Veremos pululando millones de bacterias diminutas, agitadas por las oscilaciones térmicas de las moléculas de agua, alimentándose lentamente de los restos vegetales en descomposición. Estas células son víctimas de los grandes predadores de la gota de agua, los microbios eucariotas. De ellos, algunos nadan batiendo en sincronía pestañas vibrátiles (cilios), como Aspidisca, o permanecen fijados al sustrato con pedúnculos que se contraen o se estiran, atrapando bacterias con su corona de cilios ondulantes; es el caso de Vorticella. Las mayores células de este microcosmos se alojan en caparazones rojizos de quitina, y se arrastran sobre prolongaciones de su cuerpo transparente engullendo bacterias; son las amebas con teca, las Arcella. Conviven con los rotíferos Rotaria, extravagantes animales microscópicos que se estiran y se encogen avanzando como orugas y haciendo rotar sus cilios junto a la boca. Junto a ellos, sobre las hojas muertas del musgo, se deslizan algas unicelulares con forma de bumerán, las diatomeas Hantzschia, que crecen incluso en los platos húmedos bajo las macetas.

En conjunto, esta pequeña red de vida, efímera e invisible, que nace y vive sólo con las lluvias, descompone los restos muertos del musgo, reciclando los nutrientes y devolviendo a la atmósfera el valioso carbono fijado por estas plantas.
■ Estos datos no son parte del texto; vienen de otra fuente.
Definition MOD_ALT : Z := 1.
Definition MOD_CONTROL : Z := 2.
Definition default_hotkey : HotkeyBinding :=
  {| hk_enabled := true; hk_modifiers := Z.lor MOD_CONTROL MOD_ALT; hk_virtual_key := 0x48 |}.

Record WindowGeometry := {
  geo_x : option f32;
  geo_y : option f32;
  geo_width : f32;
  geo_height : f32;
  geo_maximized : bool;
}.
#[export] Instance eta_WindowGeometry : Eta WindowGeometry := fun g =>
  {| geo_x := geo_x g; geo_y := geo_y g; geo_width := geo_width g;
     geo_height := geo_height g; geo_maximized := geo_maximized g |}.

Definition default_geometry : WindowGeometry :=
  {| geo_x := None; geo_y := None; geo_width := f32_of_Z 1120; geo_height := f32_of_Z 720;
     geo_maximized := false |}.

(** [WindowGeometry::validate] *)
Definition validate_geometry (g : WindowGeometry) : option WindowGeometry :=
  if negb (f32_is_finite (geo_width g)) || negb (f32_is_finite (geo_height g))
     || is_some_and (geo_x g) (fun x => negb (f32_is_finite x))
     || is_some_and (geo_y g) (fun y => negb (f32_is_finite y))
  then None
  else Some (g <| geo_width := f32_max (geo_width g) (f32_of_Z 900) |>
               <| geo_height := f32_max (geo_height g) (f32_of_Z 600) |>).

(** Derived [PartialEq]: IEEE equality on every float. *)
Definition geometry_eqb (a b : WindowGeometry) : bool :=
  option_eqb f32_eqb (geo_x a) (geo_x b) && option_eqb f32_eqb (geo_y a) (geo_y b)
  && f32_eqb (geo_width a) (geo_width b) && f32_eqb (geo_height a) (geo_height b)
  && (geo_maximized a ==? geo_maximized b).

Record WindowState := {
  win_visible : bool;
  win_geometry : WindowGeometry;
  win_close_to_tray : bool;
  win_launch_at_startup : bool;
}.
#[export] Instance eta_WindowState : Eta WindowState := fun w =>
  {| win_visible := win_visible w; win_geometry := win_geometry w;
     win_close_to_tray := win_close_to_tray w;
     win_launch_at_startup := win_launch_at_startup w |}.

Definition PREFERENCES_SCHEMA_VERSION : Z := 2.

Record Preferences := {
  pref_schema_version : Z;
  pref_hotkey : HotkeyBinding;
  pref_theme : ThemePreference;
  pref_locale : LocalePreference;
  pref_advanced_information : bool;
  pref_window : WindowGeometry;
  pref_last_page : Page;
  pref_close_to_tray : bool;
  pref_launch_at_startup : bool;
}.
En nuestro monte, sobre cualquier resto vegetal en descomposición encontraremos fácilmente por lo menos bacterias, y a menudo alguno de sus cazadores eucariotas. Sin estos organismos, los nutrientes acabarían por agotarse y colapsarían primero las plantas y luego los animales. Sería una catástrofe. Pero incluso sin plantas ni animales, las bacterias, ciliados, amebas y rotíferos podrían vivir, a costa de descomponer restos de algas microscópicas. Así que, como si fuera una paradoja o un proberbio, la red más resistente de todas es... la invisible.

Sobre musgos: Guía de Campo de los Líquenes, Musgos y Hepáticas (Wirth, 2004).
Sobre microbios: La Vida en una Gota de Agua (Streble y Krauter, 1985).